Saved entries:
####
(** For every Structured-Document read, whatever the world outside does:
    the read does not panic; the index into the labels at line 164 is in
    range every time it is used. *)
Theorem readAndParseYAMLFile_never_panics :
  forall filePath (paths : list YAMLCertRef),
    readAndParseYAMLFile filePath paths <> Panics.
Proof.
  intros filePath paths. unfold readAndParseYAMLFile.
  generalize (@nil (parsedCertificate Certificate)) as output.
  induction paths as [|exprs paths IH]; intros output; simpl; [done|].
  pose proof (yamlPair_no_panic filePath exprs output).
  destruct (yamlPair filePath exprs output) as [[output' [e|]]| |]; simpl;
    [done | apply IH | done | done].
Qed.

End StructuredDocumentPairs.

Section StructuredDocumentEncodings.

Context {Certificate : Type} {ext : Externals Certificate}.

Implicit Types (filePath : string) (exprs : YAMLCertRef)
  (output records : list (parsedCertificate Certificate)).

(** For every pair whose format is neither of the two constants and
    whose certificate expression evaluates to text that is not empty:
    nothing is decoded and no certificate is found; with no label the
    pair adds nothing and the read goes on, and with labels the read
    fails with the label-count error for that many labels and 0
    certificates.  (The decoder is assumed to return, with a block, a
    remainder shorter than its input.) *)
Theorem readAndParseYAMLFile_unknown_encoding :
  pem_Decode_consumes ->
  forall filePath exprs (rawCerts rawUserIDs : bytes) (status : option error),
    Format exprs <> YAMLCertFormatBase64 ->
    Format exprs <> YAMLCertFormatFile ->
    yq_CombinedOutput filePath (CertMatchExpr exprs) = (rawCerts, None) ->
    rawCerts <> ""%string ->
    yq_Output filePath (IDMatchExpr exprs) = (rawUserIDs, status) ->
    let labels :=
      filter (fun id : string => id <> ""%string) (strings_Split rawUserIDs newline) in
    forall (more : list YAMLCertRef) output,
      readAndParseYAMLFile_loop filePath (exprs :: more) output =
      match labels with
      | [] => readAndParseYAMLFile_loop filePath more output
      | _ :: _ =>
        Returns ([], Some (labelCountError filePath (length labels) 0
                             (IDMatchExpr exprs)))
      end.
Proof.
  intros Hc filePath exprs rawCerts rawUserIDs status Hb Hf Hq Hne Hi labels
    more output.
  simpl. unfold yamlPair. rewrite Hq.
  destruct (String.length rawCerts =? 0)%nat eqn:H0.
  { apply length_zero_iff_empty in H0. done. }
  unfold decodeRawCerts. apply Z.eqb_neq in Hb, Hf. rewrite Hb, Hf.
  unfold correlate, parsePEM.
  rewrite (parsePEM_loop_no_block _ _ _ (empty_holds_no_block Hc)). simpl.
  rewrite Hi, collectUserIDs_filter. fold labels.
  destruct labels as [|label labels']; reflexivity.
Qed.

(** For every pair with the inline format whose matched text is not
    empty: when the buffer [Decode] leaves holds, between bytes the PEM
    decoder passes over, well-formed blocks with DER that parses, and
    ends in bytes without a block (the zero bytes left of a buffer sized
    by [DecodedLen], for one), and there are as many labels as blocks,
    the pair adds one record per block, labelled by position, and the
    read goes on; the count and the error [Decode] returned play no
    part. *)
Theorem readAndParseYAMLFile_inline_certificates :
  forall filePath exprs (rawCerts rawUserIDs : bytes) (written : nat)
         (report status : option error) (segments : list (bytes * bytes))
         (blocks : list Block) (trailing : bytes) (certs : list Certificate),
    Format exprs = YAMLCertFormatBase64 ->
    yq_CombinedOutput filePath (CertMatchExpr exprs) = (rawCerts, None) ->
    rawCerts <> ""%string ->
    base64_StdEncoding_Decode
      (make_bytes (base64_StdEncoding_DecodedLen (String.length rawCerts)))
      rawCerts = (layout segments trailing, written, report) ->
    Forall2 well_laid segments blocks ->
    holds_no_block trailing ->
    Forall2 (fun block c => x509_ParseCertificate (Bytes block) = inr c)
      blocks certs ->
    yq_Output filePath (IDMatchExpr exprs) = (rawUserIDs, status) ->
    let labels :=
      filter (fun id : string => id <> ""%string) (strings_Split rawUserIDs newline) in
    length labels = length certs ->
    forall (more : list YAMLCertRef) output,
      readAndParseYAMLFile_loop filePath (exprs :: more) output =
      readAndParseYAMLFile_loop filePath more
        (output ++
         zip_with (fun c id => {| cert := c; userID := id;
                                  yqMatchExpr := CertMatchExpr exprs |})
           certs labels).
Proof.
  intros filePath exprs rawCerts rawUserIDs written report status segments blocks
    trailing certs Hf Hq Hne Hd Hs Hn Hp Hi labels Hlen more output.
  simpl.
  assert (decodeRawCerts filePath exprs rawCerts = (layout segments trailing, None))
    as Hdec.
  { rewrite (decodeRawCerts_base64 _ _ _ Hf). by rewrite Hd. }
  assert (parsePEM (layout segments trailing) = Returns (certs, None)) as Hpem.
  { rewrite (parsePEM_layout segments blocks trailing Hs Hn).
    by rewrite (parse_blocks_all_parse blocks certs [] Hp). }
  unfold labels in *. rewrite <- collectUserIDs_filter in *.
  by rewrite (yamlPair_labels_by_position _ _ _ _ _ _ _ _ Hq Hne Hdec Hpem Hi Hlen).
Qed.

(** The readers in a world where the identity query exits differently. *)
Lemma parsePEM_loop_with_label_status (status : string -> string -> option error)
    fuel (data : bytes) (certs : list Certificate) :
  parsePEM_loop (ext := with_label_status status ext) fuel data certs =
  parsePEM_loop (ext := ext) fuel data certs.
Proof.
  revert data certs. induction fuel as [|fuel IH]; intros data certs; [reflexivity|].
  rewrite !parsePEM_loop_step.
  change (pem_Decode (Externals := with_label_status status ext) data)
    with (pem_Decode (Externals := ext) data).
  destruct (pem_Decode data) as [[block|] rest]; [|reflexivity].
  change (x509_ParseCertificate (Externals := with_label_status status ext) (Bytes block))
    with (x509_ParseCertificate (Externals := ext) (Bytes block)).
  destruct (x509_ParseCertificate (Bytes block)); [reflexivity | apply IH].
Qed.

Lemma yamlPair_with_label_status (status : string -> string -> option error)
    filePath exprs output :
  yamlPair (ext := with_label_status status ext) filePath exprs output =
  yamlPair (ext := ext) filePath exprs output.
Proof.
  unfold yamlPair.
  change (yq_CombinedOutput (Externals := with_label_status status ext))
    with (yq_CombinedOutput (Externals := ext)).
  destruct (yq_CombinedOutput filePath (CertMatchExpr exprs)) as [rawCerts [e|]];
    [reflexivity|].
  destruct (String.length rawCerts =? 0)%nat; [reflexivity|].
  change (decodeRawCerts (ext := with_label_status status ext) filePath exprs rawCerts)
    with (decodeRawCerts (ext := ext) filePath exprs rawCerts).
  destruct (decodeRawCerts filePath exprs rawCerts) as [decodedCerts [e|]];
    [reflexivity|].
  unfold correlate, parsePEM. rewrite parsePEM_loop_with_label_status.
  destruct (parsePEM_loop _ decodedCerts []) as [[certs [e|]]| |]; simpl;
    try reflexivity.
  change (yq_Output (Externals := with_label_status status ext) filePath
            (IDMatchExpr exprs))
    with ((yq_Output (Externals := ext) filePath (IDMatchExpr exprs)).1,
          status filePath (IDMatchExpr exprs)).
  by destruct (yq_Output filePath (IDMatchExpr exprs)) as [rawUserIDs st].
Qed.
(** * Batch aggregation of credit-card transactions (batch_aggregation.py)

    A shallow embedding of the PySpark job [batch_aggregation.py]: the Spark
    SQL query of [aggregate_features], the dense-rank selection of
    [group_by_card_number], and the Python loops of [transform_row] and
    [write_to_feature_store], followed by the properties of the
    specification that concern them.  Two pieces of the notebooks around
    the job are embedded as well: the check of the feature group and the
    split into training and test rows.

    Conventions.
    - A nullable Spark column is an [option]; [LongType] and Python [int]
      are [Z]; [DoubleType] and Python [float] are the kernel's binary64
      floats, so sums and quotients round as they do on the JVM.
    - [TimestampType] is [Z], the number of microseconds since the epoch.
    - A DataFrame is the list of its rows.  Spark leaves the order of the
      rows of a DataFrame open; the embedding fixes one (partitions in the
      order of [remove_dups], rows of a partition in sort order, ties in
      input order).
    - The job runs on Spark 2.4 (the notebook's [framework_version]): an
      interval is a number of microseconds, and [/] yields NULL on a zero
      divisor.
    - The job is followed from the DataFrame that [spark.read.csv] returns
      on; what it logs plays no part. *)

From Stdlib Require Uint63.
From Stdlib Require Import PrimFloat.
From Stdlib Require Import ZArith QArith Qround Lqa.
From stdpp Require Import base decidable option list sorting numbers.
From stdpp Require Import strings pretty.

Local Open Scope Z_scope.

(** ** Spark SQL: expressions, sorting, window frames *)

Module SparkSQL.

Abbreviation double := PrimFloat.float.

(** [CAST(n AS DOUBLE)] of a long: the nearest double, for [n] of less
    than 63 bits (a count is). *)
Definition long_to_double (n : Z) : double :=
  if n <? 0
  then PrimFloat.opp (PrimFloat.of_uint63 (Uint63.of_Z (- n)))
  else PrimFloat.of_uint63 (Uint63.of_Z n).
####
Directions: Above this instruction are the records; retype exactly the lines from the one containing "the job are" up to and including the one containing "From Stdlib Require Import ZArith".

Answer to this exercise:
    the job are embedded as well: the check of the feature group and the
    split into training and test rows.

    Conventions.
    - A nullable Spark column is an [option]; [LongType] and Python [int]
      are [Z]; [DoubleType] and Python [float] are the kernel's binary64
      floats, so sums and quotients round as they do on the JVM.
    - [TimestampType] is [Z], the number of microseconds since the epoch.
    - A DataFrame is the list of its rows.  Spark leaves the order of the
      rows of a DataFrame open; the embedding fixes one (partitions in the
      order of [remove_dups], rows of a partition in sort order, ties in
      input order).
    - The job runs on Spark 2.4 (the notebook's [framework_version]): an
      interval is a number of microseconds, and [/] yields NULL on a zero
      divisor.
    - The job is followed from the DataFrame that [spark.read.csv] returns
      on; what it logs plays no part. *)

From Stdlib Require Uint63.
From Stdlib Require Import PrimFloat.
From Stdlib Require Import ZArith QArith Qround Lqa.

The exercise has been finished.